Marywood celebrates 103rd commencement on campus


Photo credit/ Thomas Kerrigan

Students wait to receive their diplomas at the first of four commencement ceremonies.

Emma Rushworth

Students from 10 different countries and 30 different states graduated at Marywood’s 103rd commencement ceremony on Saturday, May 15. But this year, the 2021 graduation ceremony looked significantly different than previous years. 


Normally, graduates from all four colleges congregate at the Mohegan Sun Arena in Wilkes-Barre to end their time at Marywood. Due to the coronavirus pandemic, however, Marywood adapted its commencement ceremony.


This year, each college had its own ceremony on campus, the first commencement on campus in 15 years.  The College of Health and Human Services ceremony was split in half, with undergraduates receiving their diplomas at the 9 a.m. ceremony and graduates crossing the stage at the 1 p.m. ceremony. Both of those ceremonies were held in the McGowan Center parking lot under a temporary white tent.


The College of Arts and Sciences commencement ceremony was held at 11 a.m. in the campus green in front of the Insalaco Center for the Arts. The final ceremony at 3 p.m. was held at the same location for the College of Professional Studies. A similar temporary white tent was constructed to accommodate for the ceremonies on the campus green. 


Protocols for the ceremonies included mandatory mask wearing and social distancing within the seating arrangements. Each student was permitted to bring two guests. There was also no traditional student procession to avoid extraneous movement and interaction. 


“I thought it was very effective, generally it went over well. It was quick and only included what it had to, but it was a good time overall,” said graduate Richard Andrus. Andrus received his diploma, a bachelor of arts in multimedia communication, during the second ceremony for the College of Arts and Sciences.


The liturgy was completely virtual on Friday, May 14, and there was no hooding ceremony like in previous years. A prerecorded video of The Most Reverend Joseph Bambera, D.D., J.C.L., led the invocation at each ceremony. 


Sister Ellen Maroney, IHM, led the greetings at each ceremony. 


“The class of 2021 will not be defined by what was lost to the virus but how you steadfastly responded to it,” said Maroney. 

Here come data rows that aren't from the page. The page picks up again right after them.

(* ===== verification/Enforcer.v ===== *)
(** * The validator as an enforcer ([lib/validator/cusf_enforcer.rs])

    The handlers that Bitcoin Core's node drives: connecting and disconnecting
    blocks, validating blocks without connecting them, and accepting
    transactions into the mempool. A write transaction is a copy of the tables:
    committing it replaces the validator's tables (or, for a nested
    transaction, the parent's copy), aborting it drops the copy. *)

From Stdlib Require Import Strings.Byte.
From stdpp Require Import base numbers list gmap.
From S2P Require Import Prelude OrderMap Bitcoin Types Messages M6 Dbs BlockHashes Treasury Diff Reversible Handlers ConnectBlock.
Open Scope Z_scope.

(** ** State

    [events_tx] is the broadcast channel, as the list of the events sent. *)

Record Validator := mkValidator {
  v_dbs : Dbs;
  v_network : Network;
  v_network_params : NetworkParams;
  events_tx : list Event }.

Definition set_dbs (v : Validator) (s : Dbs) : Validator := mkValidator s (v_network v) (v_network_params v) (events_tx v).
Definition send_events (v : Validator) (evs : list Event) : Validator :=
  mkValidator (v_dbs v) (v_network v) (v_network_params v) (events_tx v ++ evs).

Definition validator_handler (v : Validator) : BlockHandler := block_handler_new (v_network v) (v_network_params v).

(** ** Outcomes *)

Inductive RejectReason :=
| RR_ConnectBlock (e : ConnectBlockError)
| MissingParentHeight (block_hash parent : BlockHash).

(** Fatal errors of [connect_block]. *)
Inductive EnforcerConnectBlockError := ECB_ConnectBlock (e : ConnectBlockError) | ECB_Db (e : DbError).

Inductive ConnectBlockAction := AcceptBlock (remove_mempool_txs : gset Txid) | RejectBlock.

Inductive TxAcceptAction := AcceptTx (conflicts_with : gset Txid) (weight_tweak : Z) | RejectTx.

Inductive ValidateTransaction := VT_Db (e : DbError) | NoChainTip | VT_Transaction (e : HandleTransaction).

Inductive ValidatedTx :=
| V_M5 (new_unconsolidated_ctips : UnconsolidatedCtips)
| V_Invalid
| V_Valid
| V_Payout (n : SidechainNumber) (m6id : M6id).

(** ** Commit and dry-run modes *)

(** [finish_child] returns the parent transaction after the child was
    committed or aborted; [finish_parent] and [reject] the validator after
    the parent was. *)
Class ConnectBlockMode (Mode Output Accepted : Type) := {
  finish_child : Mode -> forall (parent_rwtxn child_rwtxn : Dbs), Event -> gset Txid -> Dbs * Accepted;
  finish_parent : Validator -> forall (parent_rwtxn : Dbs), Accepted -> Validator * Output;
  reject : Validator -> forall (header_rwtxn : Dbs), RejectReason -> Validator * Output }.

Inductive ConnectBlockCommit := Commit.

#[export] Instance commit_mode : ConnectBlockMode ConnectBlockCommit ConnectBlockAction (Event * gset Txid) := {|
  finish_child _ _ child_rwtxn event remove_mempool_txs := (child_rwtxn, (event, remove_mempool_txs));
  finish_parent v parent_rwtxn accepted :=
    (send_events (set_dbs v parent_rwtxn) [accepted.1], AcceptBlock accepted.2);
  reject v header_rwtxn _ := (set_dbs v header_rwtxn, RejectBlock) |}.

(** The closure reads the tables in which the block is connected. *)
Record ConnectBlockDryRun (A : Type) := DryRun { dry_run_closure : Dbs -> A }.
Arguments DryRun {_} _.
Arguments dry_run_closure {_} _ _.

#[export] Instance dry_run_mode {A} : ConnectBlockMode (ConnectBlockDryRun A) (A + RejectReason) A := {|
  finish_child f parent_rwtxn child_rwtxn _ _ := (parent_rwtxn, dry_run_closure f child_rwtxn);
  finish_parent v _ res := (v, inl res);
  reject v _ reason := (v, inr reason) |}.

Section Enforcer.
Context `{Bitcoin, Nom}.
Implicit Types (v : Validator) (s : Dbs).

(** [x + 1] on a [u32]. *)
Definition u32_incr {E} (a : Z) : Res E Z := if bool_decide (a < u32_max) then Ok (a + 1) else Panic.

(** Stores the header of a block that is not known yet; [inr] if the height of
    its parent is not known. The same code opens [connect_block_with_mode] and
    [partial_connect_block_dry_run]. *)
Definition store_header s (block : Block) : Res EnforcerConnectBlockError (Dbs + RejectReason) :=
  let hash := block_hash (header block) in
  let parent := prev_blockhash (header block) in
  if contains_header (block_hashes s) hash then Ok (inl s) else
  h ← (if decide (parent = all_zeros) then Ok (Some 0)
       else match height (block_hashes s) !! parent with
            | Some parent_height => h ← u32_incr parent_height; Ok (Some h)
            | None => Ok None
            end);
  match h with
  | Some h => b ← map_err ECB_Db (put_headers (block_hashes s) [(header block, h)]); Ok (inl (set_block_hashes s b))
  | None => Ok (inr (MissingParentHeight hash parent))
  end.

(** The transactions of a map of seen BMM requests. *)
Definition request_txids (m : gmap BmmCommitment (gset Txid)) : gset Txid := ⋃ (map_to_list m).*2.
Definition all_request_txids (m : gmap SidechainNumber (gmap BmmCommitment (gset Txid))) : gset Txid :=
  ⋃ (request_txids <$> (map_to_list m).*2).

Definition connect_block_with_mode {Mode Output Accepted} `{ConnectBlockMode Mode Output Accepted}
    (mode : Mode) v (block : Block) : Res EnforcerConnectBlockError (Validator * Output) :=
  stored ← store_header (v_dbs v) block;
  match stored with
  | inr reason => Ok (reject (Mode := Mode) v (v_dbs v) reason)
  | inl parent_rwtxn =>
      match connect_block (validator_handler v) parent_rwtxn block with
      | Ok (child_rwtxn, event) =>
          let remove_mempool_txs := all_request_txids
            (get_seen_bmm_requests_for_parent_block (block_hashes child_rwtxn) (prev_blockhash (header block))) in
          let '(parent_rwtxn, accepted) := finish_child mode parent_rwtxn child_rwtxn event remove_mempool_txs in
          Ok (finish_parent (Mode := Mode) v parent_rwtxn accepted)
      | Err e => if connect_block_fatal e then Err (ECB_ConnectBlock e)
                 else Ok (reject (Mode := Mode) v parent_rwtxn (RR_ConnectBlock e))
      | Panic => Panic
      end
  end.

(** ** The handlers *)

Definition enforcer_connect_block v (block : Block) : Res EnforcerConnectBlockError (Validator * ConnectBlockAction) :=
  connect_block_with_mode Commit v block.

(** The reason is returned as such, not as text. *)
Definition validate_block v (block : Block) : Res EnforcerConnectBlockError (Validator * option RejectReason) :=
  '(v, r) ← connect_block_with_mode (DryRun (fun _ => tt)) v block;
  Ok (v, match r with inl _ => None | inr reason => Some reason end).

Definition enforcer_disconnect_block v (hash : BlockHash) : Res DisconnectBlockError (Validator * gset Txid) :=
  '(rwtxn, evs) ← disconnect_block (v_dbs v) [] hash;
  let remove_mempool_txs :=
    all_request_txids (get_seen_bmm_requests_for_parent_block (block_hashes rwtxn) hash) in
  Ok (send_events (set_dbs v rwtxn) evs, remove_mempool_txs).

(** [validate_tx] ([task/mod.rs]); its transaction is always aborted. *)
Definition seen_inputs s (tx : Transaction) : UnconsolidatedCtips :=
  foldl (fun u txin => match seen_unconsolidated_ctip_outputs s !! previous_output txin with
                       | Some (n, value) => uc_insert n (mkCtip (previous_output txin) value) u
                       | None => u
                       end) unconsolidated_default (input tx).

Definition validate_tx (bh : BlockHandler) s (tx : Transaction) : Res ValidateTransaction ValidatedTx :=
  tip_hash ← ok_or NoChainTip (current_chain_tip s);
  tip_height ← map_err VT_Db (db_get (height (block_hashes s)) tip_hash);
  let handler := mkBlockHandler (bh_network bh) (bh_params bh) (bh_thresholds bh) false in
  match handle_transaction handler s None (seen_inputs s tx) tip_hash tx with
  | Ok (None, _) => Ok V_Valid
  | Ok (Some (event, d), u) =>
      _ ← map_err VT_Db (apply d tip_height (active_sidechains s));
      Ok match event with
         | TxWithdrawalBundle e => V_Payout (wb_sidechain_id e) (wb_m6id e)
         | Deposits _ => V_M5 u
         end
  | Err e => if transaction_fatal e then Err (VT_Transaction e) else Ok V_Invalid
  | Panic => Panic
  end.

(** Weight of an M7 output: value, script length and script, times 4. *)
Definition BMM_ACCEPT_OUTPUT_WEIGHT : Z := (8 + 1 + 39) * 4.

Definition put_seen_ctips s (u : UnconsolidatedCtips) : Dbs :=
  mkDbs (active_sidechains s) (block_hashes s) (current_chain_tip s) (proposal_id_to_sidechain s)
    (foldl (fun m e => <[e.1 := e.2]> m) (seen_unconsolidated_ctip_outputs s) (map_to_list (by_outpoint u))).

(** What [accept_tx_with_payout] stores and returns for a valid transaction. *)
Definition record_tx v (tx : Transaction) (u : UnconsolidatedCtips) : Validator * TxAcceptAction :=
  let s := v_dbs v in
  let txid := compute_txid tx in
  let '(s, conflicts_with, weight_tweak) :=
    match parse_m8_tx tx with
    | Some r =>
        let parent := m8_prev_mainchain_block_hash r in
        let slot := m8_sidechain_number r in
        (set_block_hashes s (put_seen_bmm_request (block_hashes s) parent slot txid (m8_sidechain_block_hash r)),
         request_txids (get_seen_bmm_requests (block_hashes s) parent slot) ∖ {[txid]}, BMM_ACCEPT_OUTPUT_WEIGHT)
    | None => (s, ∅, 0)
    end in
  let n_treasury_outputs :=
    length (filter (fun out => is_Some (op_drivechain_parse (op_drivechain (v_network_params v)) (script_pubkey out))) (output tx)) in
  let weight_tweak := weight_tweak + (if decide (n_treasury_outputs = 0%nat) then 0
                                      else consolidation_tx_weight (Z.of_nat n_treasury_outputs)) in
  (set_dbs v (put_seen_ctips s u), AcceptTx conflicts_with weight_tweak).

Definition accept_tx_with_payout v (tx : Transaction)
    : Res ValidateTransaction (Validator * TxAcceptAction * option (SidechainNumber * M6id)) :=
  validated ← validate_tx (validator_handler v) (v_dbs v) tx;
  match validated with
  | V_Invalid => Ok (v, RejectTx, None)
  | V_M5 u => Ok (record_tx v tx u, None)
  | V_Valid => Ok (record_tx v tx unconsolidated_default, None)
  | V_Payout n m6id => Ok (record_tx v tx unconsolidated_default, Some (n, m6id))
  end.

Definition accept_tx v (tx : Transaction) : Res ValidateTransaction (Validator * TxAcceptAction) :=
  '(v, action, _) ← accept_tx_with_payout v tx; Ok (v, action).

(** ** Speculative connection for block production *)

Record Ctips := mkCtips { consolidated : gmap SidechainNumber Ctip; unconsolidated : UnconsolidatedCtips }.
Record WithdrawalState := mkWithdrawalState {
  ws_ctips : Ctips;
  pending_withdrawals : gmap SidechainNumber PendingM6ids }.

Definition partial_connect_block_dry_run {A} v (block : Block) (f : Dbs -> PartiallyConnectedBlockInfo -> A)
    : Res EnforcerConnectBlockError (A + RejectReason) :=
  stored ← store_header (v_dbs v) block;
  match stored with
  | inr reason => Ok (inr reason)
  | inl parent_rwtxn =>
      match partial_connect_block (validator_handler v) parent_rwtxn block with
      | Ok (child_rwtxn, info) => Ok (inl (f child_rwtxn info))
      | Err e => if partial_fatal e then Err (ECB_ConnectBlock (CB_Partial e))
                 else Ok (inr (RR_ConnectBlock (CB_Partial e)))
      | Panic => Panic
      end
  end.

Definition get_withdrawal_state_after v (block : Block) : Res EnforcerConnectBlockError (WithdrawalState + RejectReason) :=
  partial_connect_block_dry_run v block (fun s info =>
    mkWithdrawalState (mkCtips (ctip (active_sidechains s)) (pc_unconsolidated info))
      (pending_m6ids (active_sidechains s))).

End Enforcer.
Lemma dir_loop_dir first blocks n found misses :
  Forall good_item blocks -> triple dir_at (dir_loop bh first blocks n found misses) (fun _ => dir_at) dir_at.
Proof.
  intros Hall. revert n found misses. induction Hall as [|item blocks Hitem _ IH]; intros n found misses; cbn [dir_loop];
    (eapply triple_bind; [apply ask_cancelled_dir|]);
    (intros [|]; [eapply triple_bind; [apply flush_pending_dir|intros []; by apply triple_lift]|]);
    [by apply triple_ret|].
  eapply (triple_bind _ _ _ (fun block d => dir_at d /\ item = Ok block)); [by apply triple_lift|]. intros block.
  intros d [Hd Hit]. assert (Hgi : good_item (Ok block)) by by rewrite <- Hit. clear Hit. revert d Hd.
  set (next := dir_loop bh first blocks (S n)) in *.
  change (triple dir_at (if negb found && negb (bool_decide (block_hash (pb_header block) = first))
    then cache_block (block_hash (pb_header block)) block ≫= (fun _ => next false misses)
    else sget ≫= fun d => match ds_missing d with [] => sret tt | expected :: _ =>
      if decide (block_hash (pb_header block) = expected) then
        slift (parse_tx_data block) ≫= fun txs => stage_block bh (mkBlock (pb_header block) txs) ≫= fun continue : bool =>
        if continue then sget ≫= fun d => process_cached_blocks bh (S (length (ds_missing d))) ≫= fun continue : bool =>
          if continue then next true 0%nat else sret tt
        else sret tt
      else cache_block (block_hash (pb_header block)) block ≫= fun _ =>
        if decide (MAX_ITERATIONS_WITHOUT_MATCH <= S misses)%nat then flush_pending bh else next true (S misses) end)
    (fun _ => dir_at) dir_at).
  destruct (negb found && _); [eapply triple_bind; [by apply cache_block_dir|intros []; apply IH]|].
  eapply triple_bind; [apply triple_get|]. intros d0.
  destruct (ds_missing d0) as [|expected missing] eqn:Em; [apply triple_ret; by intros ? []|].
  destruct (decide (block_hash (pb_header block) = expected)) as [Eh|].
  - eapply (triple_bind _ _ _ (fun txs d => (dir_at d /\ head (ds_missing d) = Some expected) /\ parse_tx_data block = Ok txs)).
    { apply triple_lift; [|by intros ? []]. intros d txs [Hd ->] Ht. by rewrite Em. }
    intros txs d [Hd Ht]. revert d Hd.
    match goal with |- forall d, _ -> match ?m d with _ => _ end =>
      change (triple (fun d => dir_at d /\ head (ds_missing d) = Some expected) m (fun _ => dir_at) dir_at) end.
    eapply triple_bind; [rewrite <- Eh; by apply (stage_block_dir (mkBlock (pb_header block) txs)), (Hgi block txs)|].
    intros [|]; [|by apply triple_ret]. eapply triple_bind; [apply triple_get|]. intros d1.
    eapply triple_bind; [eapply triple_weaken; [apply process_cached_dir|by intros ? []|]|].
    { intros c d Hd. exact Hd. }
    intros [|]; [apply IH|by apply triple_ret].
  - eapply triple_bind; [eapply triple_weaken; [by apply cache_block_dir|by intros ? []|intros c d Hd; exact Hd]|].
    intros []. case_decide; [apply flush_pending_dir|apply IH].
Qed.
Lemma flush_pending_halts bh : halts fits (flush_pending bh) (fun _ => fits).
Proof.
  unfold flush_pending. eapply halts_bind; [apply halts_get|]. intros d0. case_decide; [apply halts_ret; by intros ? []|].
  intros d [Hf _]. revert d Hf. eapply (halts_bind _ (fun _ => fits)); [|by intros a; apply halts_ret].
  intros d Hf. pose proof (connect_pending_halts bh (ds_missing d) d (conj Hf eq_refl)) as Hd.
  destruct (connect_pending_blocks bh d) as [d' [[a|e|]|]]; [apply Hd|done..].
Qed.

Lemma dir_loop_halts bh first blocks n found misses : halts fits (dir_loop bh first blocks n found misses) (fun _ => fits).
Proof.
  revert n found misses. induction blocks as [|item blocks IH]; intros n found misses; cbn [dir_loop];
    (eapply (halts_bind _ (fun _ => fits));
     [case_decide; [by apply on_sync_halts; [apply ask_bool_halts|]|by apply halts_ret]|]);
    (intros [|]; [eapply halts_bind; [apply flush_pending_halts|]; intros []; apply halts_lift|]); [by apply halts_ret|].
  eapply halts_bind; [apply halts_lift|]. intros block.
  destruct (_ && _); [eapply halts_bind; [apply cache_block_halts|]; intros []; apply IH|].
  eapply halts_bind; [apply halts_get|]. intros d0. destruct (ds_missing d0) as [|expected missing] eqn:Em; [apply halts_ret; by intros ? []|].
  case_decide.
  - eapply halts_bind; [apply halts_lift|]. intros txs. eapply halts_bind.
    { eapply halts_weaken; [apply (stage_block_halts bh _ (expected :: missing))|by intros d [? ->]|]. intros ok d Hd. exact Hd. }
    intros [|]; [|apply halts_ret; by intros ? []]. intros d [Hf _]. revert d Hf. eapply halts_bind; [apply halts_get|]. intros d1.
    eapply halts_bind.
    { eapply halts_weaken; [apply process_cached_halts|by intros d [? ->]; split; [|lia]|]. intros ok d Hd. exact Hd. }
    intros [|]; [apply IH|by apply halts_ret].
  - eapply (halts_bind _ (fun _ => fits)); [eapply halts_weaken; [apply cache_block_halts|by intros ? []|done]|].
    intros []. case_decide; [apply flush_pending_halts|apply IH].
Qed.

Lemma sync_from_directory_halts bh open_dir missing :
  halts (S := SyncState W) anything (sync_from_directory bh open_dir missing) (fun _ => anything).
Proof.
  intros st _. unfold sync_from_directory. set (d0 := mkDirState _ _ _ _ _).
  assert (Hd0 : fits d0).
  { split; [apply Nat2Z.inj_lt; vm_compute; reflexivity|]. intros h [b Hb]. cbn in Hb. by rewrite lookup_empty in Hb. }
  assert (Hinner : halts fits (sync_from_directory_inner bh open_dir) (fun _ => fits)).
  { unfold sync_from_directory_inner. eapply halts_bind; [apply halts_get|]. intros d.
    do 4 (eapply halts_bind; [apply halts_lift|]; intros ?). eapply halts_bind.
    { eapply halts_weaken; [apply dir_loop_halts|by intros ? []|]. intros u d1 Hd. exact Hd. }
    intros []. eapply halts_bind; [apply flush_pending_halts|]. intros []. eapply halts_bind; [apply halts_get|]. intros ?.
    apply halts_ret. by intros ? []. }
  specialize (Hinner d0 Hd0). by destruct (sync_from_directory_inner bh open_dir d0) as [d1 [[a|e|]|]].
Qed.
(* ===== verification/BlockFileProofs.v ===== *)
(** * Reading the node's block files

    The parser reads back what the node wrote: every block of a file from any
    block's position on, across the files of the directory, and the entries of
    the block index. The node's side is given by reference definitions of its
    formats. *)

From Stdlib Require Import Strings.Byte.
From stdpp Require Import base numbers list gmap.
From S2P Require Import Prelude OrderMap Bitcoin Types Messages M6 Dbs BlockHashes Treasury Diff Reversible Handlers ConnectBlock Sync BlockFiles.
Open Scope Z_scope.

(** ** Obfuscation *)

Lemma lxor_u8 a b : Z.lxor (u8_val a) (u8_val b) mod 256 = Z.lxor (u8_val a) (u8_val b).
Proof.
  change 256 with (2 ^ 8). rewrite <- Z.land_ones by lia. apply Z.bits_inj'. intros i Hi.
  rewrite Z.land_spec, !Z.lxor_spec. destruct (decide (i < 8)).
  - by rewrite Z.ones_spec_low, andb_true_r by lia.
  - pose proof (u8_val_range a). pose proof (u8_val_range b). change 256 with (2 ^ 8) in *.
    rewrite Z.ones_spec_high, andb_false_r by lia. rewrite <- (Z.mod_small (u8_val a) (2 ^ 8)), <- (Z.mod_small (u8_val b) (2 ^ 8)) by done.
    by rewrite !Z.mod_pow2_bits_high by lia.
Qed.

Lemma xor_u8_involutive a k : xor_u8 (xor_u8 a k) k = a.
Proof.
  unfold xor_u8. apply u8_val_inj. rewrite !u8_val_to_u8, lxor_u8, Z.lxor_assoc, Z.lxor_nilpotent, Z.lxor_0_r.
  apply Z.mod_small, u8_val_range.
Qed.

Lemma length_xor_from key o b : length (xor_from key o b) = length b.
Proof. destruct key; [apply length_imap|done]. Qed.

Lemma xor_from_involutive key o b : xor_from key o (xor_from key o b) = b.
Proof.
  destruct key as [key|]; [|done]. cbn. apply list_eq. intros i. rewrite !list_lookup_imap.
  destruct (b !! i); cbn; [|done]. by rewrite xor_u8_involutive.
Qed.

Lemma xor_from_app key o a b : xor_from key o (a ++ b) = xor_from key o a ++ xor_from key (o + Z.of_nat (length a)) b.
Proof.
  destruct key as [key|]; [|done]. cbn. rewrite imap_app. f_equal. apply imap_ext. intros i x _. do 2 f_equal. cbn. lia.
Qed.

(** ** Reading *)

(** The bytes of the file that are not read yet. *)
Definition unread (r : XorReader) : bytes := drop (Z.to_nat (xr_offset r)) (xr_file r).
Definition advance (n : nat) (r : XorReader) : XorReader := mkXorReader (xr_file r) (xr_key r) (xr_offset r + Z.of_nat n).

Lemma unread_advance n r : 0 <= xr_offset r -> unread (advance n r) = drop n (unread r).
Proof. intros Ho. unfold unread, advance. cbn. rewrite drop_drop. f_equal. lia. Qed.

(** [a] is stored next in the file. *)
Lemma read_exact_app r a rest :
  unread r = xor_from (xr_key r) (xr_offset r) a ++ rest ->
  read_exact (Z.of_nat (length a)) r = (advance (length a) r, Some a).
Proof.
  intros Hu. unfold read_exact. fold (unread r). rewrite Hu, Nat2Z.id.
  rewrite take_app_length' by by rewrite length_xor_from. rewrite length_xor_from, decide_True by done.
  by rewrite xor_from_involutive.
Qed.

Lemma read_exact_short r n : (length (unread r) < n)%nat -> exists r', read_exact (Z.of_nat n) r = (r', None).
Proof.
  intros Hlt. unfold read_exact. fold (unread r). rewrite Nat2Z.id, take_ge by lia. eexists. rewrite decide_False; [done|lia].
Qed.

Lemma read_or_app e r a rest :
  unread r = xor_from (xr_key r) (xr_offset r) a ++ rest ->
  read_or e (Z.of_nat (length a)) r = (advance (length a) r, Ok a).
Proof. intros Hu. unfold read_or. by rewrite (read_exact_app _ _ _ Hu). Qed.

The honorary speaker at this year’s ceremony was Stephen Karam, a Tony award winning playwright who is a native of Scranton. Karam emphasized making time for the things you love, stepping outside of yourself, and facing your fears as paths in life to take. 


“If your narrative doesn’t unfold neatly, that’s not an ominous sign; that’s not even failure, that’s life,” said Karam. 


Sister Mary Persico, IHM, Ed.D, president of the university, spoke at each ceremony about the impact today’s young people will have on the world. Persico named famous youth activists such as Malala Yousafzi, David Hogg, Greta Thunberg, and tennis star Naomi Osaka.


Quoting young poet Amanda Gorman, Persico left the graduates with this message: “For there is always light, if only we are brave enough to see it; if only we are brave enough to be it.” 


Persico also acknowledged the staff and faculty who would have earned their years of service awards in a ceremony that has been pushed back to the fall due to the pandemic. Two board members, Mary Ann Conaboy Abrahamsen and Mary Ellen McDonough, are retiring and were also recognized during the ceremony.


During the ceremony for the College of Arts and Sciences, an honorary induction into the Alumni Association was presented to the family of Robert Falletta. Falletta was a non-traditional student pursuing a bachelor in fine arts degree. He passed away in November of 2020 in a car accident. Falletta’s family accepted the posthumous induction on his behalf.